# YOUR OBJECTIVE
Repeat the following lines exactly and nothing else: the line containing "unfold int_to_float." and each line after it through the end of the listing.

========

(** X16: a price of 22.5 or more makes the price factor zero: whatever the
    other fields and the draw, a call that returns returns 0. *)
Theorem predict_demand_zero_above_price_cap rt rng fields price d :
  py_float rt (default (JInt 10) (dict_get fields "price")) = Returns price ->
  45 # 2 <= price ->
  fst (predict_demand rt rng (JObj fields)) = Returns d ->
  d = 0.
Proof.
  intros Hprice Hcap. unfold predict_demand.
  destruct (predict_demand_body rt rng (JObj fields)) as [d' | |] eqn:Hbody;
    [|done..].
  cbn [fst]. intros [= <-].
  apply predict_demand_body_returns in Hbody
    as (price' & ? & ? & ? & ? & ? & Hprice' & _ & _ & _ & _ & _ & ->).
  rewrite Hprice in Hprice'. injection Hprice' as <-.
  apply clamp_of_nonpositive. unfold raw_prediction.
  destruct (py_max_spec 0 (1 - (price - 10) * (8 # 100)))
    as [[Hlt _] | [_ ->]]; [lra|].
  apply Qle_lteq. right. ring.
Qed.

(** X17: an inventory level of zero or less makes the prediction zero or
    negative before the clamp: a call that returns returns 0, as long as
    the draw is not below -1 (the generator draws from -0.05 to 0.05). *)
Theorem predict_demand_zero_without_inventory rt rng fields inventory_level d :
  py_int rt (default (JInt 500) (dict_get fields "inventory_level"))
    = Returns inventory_level ->
  (inventory_level <= 0)%Z ->
  -1 <= uniform rt rng ->
  fst (predict_demand rt rng (JObj fields)) = Returns d ->
  d = 0.
Proof.
  intros Hinv Hle Hu. unfold predict_demand.
  destruct (predict_demand_body rt rng (JObj fields)) as [d' | |] eqn:Hbody;
    [|done..].
  cbn [fst]. intros [= <-].
  apply predict_demand_body_returns in Hbody
    as (price & promotion & competitor & day & month & inv'
        & _ & _ & _ & _ & _ & Hinv' & ->).
  rewrite Hinv in Hinv'. injection Hinv' as <-.
  apply clamp_of_nonpositive. unfold raw_prediction.
  assert (0 <= inject_Z (Z.abs (6 - month))) as Hdist.
  { change 0 with (inject_Z 0). rewrite <- Zle_Qle. lia. }
  pose proof (demand_factors_nonneg price competitor promotion day _ Hdist)
    as Hfactors.
  set (A := 1000 * _ * _ * _ * _ * _) in *. clearbody A.
  assert (inject_Z inventory_level / inject_Z 500 <= 0) as Hratio.
  { assert (inject_Z inventory_level <= 0) as H
      by (change 0 with (inject_Z 0); by rewrite <- Zle_Qle).
    unfold Qdiv. change (/ inject_Z 500) with (1 # 500). lra. }
  destruct (py_min_spec 1 (inject_Z inventory_level / inject_Z 500))
    as [[_ ->] | [? _]]; [|lra].
  set (ratio := inject_Z inventory_level / inject_Z 500) in *. clearbody ratio.
  set (noise := 1 + uniform rt rng). assert (0 <= noise) by (subst noise; lra).
  clearbody noise.
  assert (A * ratio <= 0) as Hneg by nra.
  set (B := A * ratio) in *. clearbody B. nra.
Qed.

Lemma predict_demand_raises_only_ValueError_aux rt rng input_data :
  (forall e,
     fst (predict_demand rt rng input_data) = Raises e ->
     exn_class e = "ValueError") /\
  (forall e,
     fst (predict_demand rt rng input_data) = Raises e ->
     snd (predict_demand rt rng input_data) = rng).
Proof.
  unfold predict_demand.
  split; intros e;
    (destruct (predict_demand_body rt rng input_data); [done| |done]);
    cbn [fst snd]; [by intros [= <-] | done].
Qed.

(** X20: whatever fails in the body comes out as a ValueError, and a call that
    raises has not drawn from the generator; an input that is not an
    object always raises. *)
Theorem predict_demand_raises_only_ValueError rt rng input_data :
  (forall e,
     fst (predict_demand rt rng input_data) = Raises e ->
     exn_class e = "ValueError" /\
     snd (predict_demand rt rng input_data) = rng) /\
  ((forall fields, input_data <> JObj fields) ->
   exists msg,
     predict_demand rt rng input_data
     = (Raises (OtherError "ValueError" msg), rng)).
Proof.
  unfold predict_demand. split.
  - intros e.
    destruct (predict_demand_body rt rng input_data); [done| |done].
    cbn [fst snd]. by intros [= <-].
  - intros Hobj. destruct input_data; try by eexists.
    by destruct (Hobj fields).
Qed.

(** *** Everyday requests are answered *)

Lemma Qabs_bound (x b : Q) : - b <= x <= b -> Qabs x <= b.
Proof. intros H. by apply Qabs_Qle_condition. Qed.

Lemma Qabs_bounded (x b : Q) : Qabs x <= b -> - b <= x <= b.
Proof. intros H. by apply Qabs_Qle_condition. Qed.

Lemma billion_fits : (1000000006 < float_overflow)%Z.
Proof. by vm_compute. Qed.

Lemma fl_bounded (x b : Q) :
  Qabs x <= b -> Qltb b (inject_Z float_overflow) = true -> fl x = Returns x.
Proof.
  intros Hx Hb. apply Qltb_lt in Hb. unfold fl.
  assert (Qltb (Qabs x) (inject_Z float_overflow) = true) as ->; [|done].
  apply Qltb_lt. by eapply Qle_lt_trans.
Qed.

Lemma Qabs_mul_bound (x f X F : Q) :
  Qabs x <= X -> Qabs f <= F -> Qabs (x * f) <= X * F.
Proof.
  intros Hx Hf. rewrite Qabs_Qmult.
  pose proof (Qabs_nonneg x). pose proof (Qabs_nonneg f).
  set (a := Qabs x) in *. set (b := Qabs f) in *. clearbody a b. nra.
Qed.

Lemma py_float_plain rt v :
  plain_number v = true ->
  exists q, py_float rt v = Returns q /\ Qabs q <= 1000000000.
Proof.
  destruct v as [| b | z | q | | | | |]; try done; cbn [plain_number py_float].
  - intros _. eexists. split; [done|]. by destruct b.
  - intros Hz. apply Z.leb_le in Hz. exists (inject_Z z).
    unfold int_to_float.
    assert ((Z.abs z <? float_overflow)%Z = true) as ->.
    { apply Z.ltb_lt. pose proof billion_fits. lia. }
    split; [done|]. apply Qabs_bound.
    change 1000000000 with (inject_Z 1000000000).
    rewrite <- inject_Z_opp, <- !Zle_Qle. lia.
  - intros Hq. apply Qle_bool_iff in Hq. by exists q.
Qed.

Lemma py_int_plain rt v :
  plain_number v = true ->
  exists z, py_int rt v = Returns z /\ (Z.abs z <= 1000000000)%Z.
Proof.
  destruct v as [| b | z | q | | | | |]; try done; cbn [plain_number py_int].
  - intros _. eexists. split; [done|]. by destruct b.
  - intros Hz. apply Z.leb_le in Hz. by exists z.
  - intros Hq. apply Qle_bool_iff in Hq. eexists. split; [done|].
    destruct q as [n d]. cbn [Qnum Qden].
    apply Qabs_bounded in Hq as [Hlo Hhi].
    unfold Qle in Hlo, Hhi. cbn in Hlo, Hhi.
    assert (Z.abs n <= 1000000000 * Z.pos d)%Z as Hn by lia.
    rewrite <- Z.quot_abs by lia. change (Z.abs (Z.pos d)) with (Z.pos d).
    apply Z.quot_le_upper_bound; lia.
Qed.

Lemma plain_field fields key dflt :
  plain_fields fields = true ->
  In (key, dflt) field_defaults ->
  plain_number (default dflt (dict_get fields key)) = true.
Proof.
  intros Hall Hin. unfold plain_fields in Hall.
  rewrite forallb_forall in Hall. exact (Hall (key, dflt) Hin).
Qed.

========

# FINISHED TASK
    unfold int_to_float.
    assert ((Z.abs z <? float_overflow)%Z = true) as ->.
    { apply Z.ltb_lt. pose proof billion_fits. lia. }
    split; [done|]. apply Qabs_bound.
    change 1000000000 with (inject_Z 1000000000).
    rewrite <- inject_Z_opp, <- !Zle_Qle. lia.
  - intros Hq. apply Qle_bool_iff in Hq. by exists q.
Qed.

Lemma py_int_plain rt v :
  plain_number v = true ->
  exists z, py_int rt v = Returns z /\ (Z.abs z <= 1000000000)%Z.
Proof.
  destruct v as [| b | z | q | | | | |]; try done; cbn [plain_number py_int].
  - intros _. eexists. split; [done|]. by destruct b.
  - intros Hz. apply Z.leb_le in Hz. by exists z.
  - intros Hq. apply Qle_bool_iff in Hq. eexists. split; [done|].
    destruct q as [n d]. cbn [Qnum Qden].
    apply Qabs_bounded in Hq as [Hlo Hhi].
    unfold Qle in Hlo, Hhi. cbn in Hlo, Hhi.
    assert (Z.abs n <= 1000000000 * Z.pos d)%Z as Hn by lia.
    rewrite <- Z.quot_abs by lia. change (Z.abs (Z.pos d)) with (Z.pos d).
    apply Z.quot_le_upper_bound; lia.
Qed.

Lemma plain_field fields key dflt :
  plain_fields fields = true ->
  In (key, dflt) field_defaults ->
  plain_number (default dflt (dict_get fields key)) = true.
Proof.
  intros Hall Hin. unfold plain_fields in Hall.
  rewrite forallb_forall in Hall. exact (Hall (key, dflt) Hin).
Qed.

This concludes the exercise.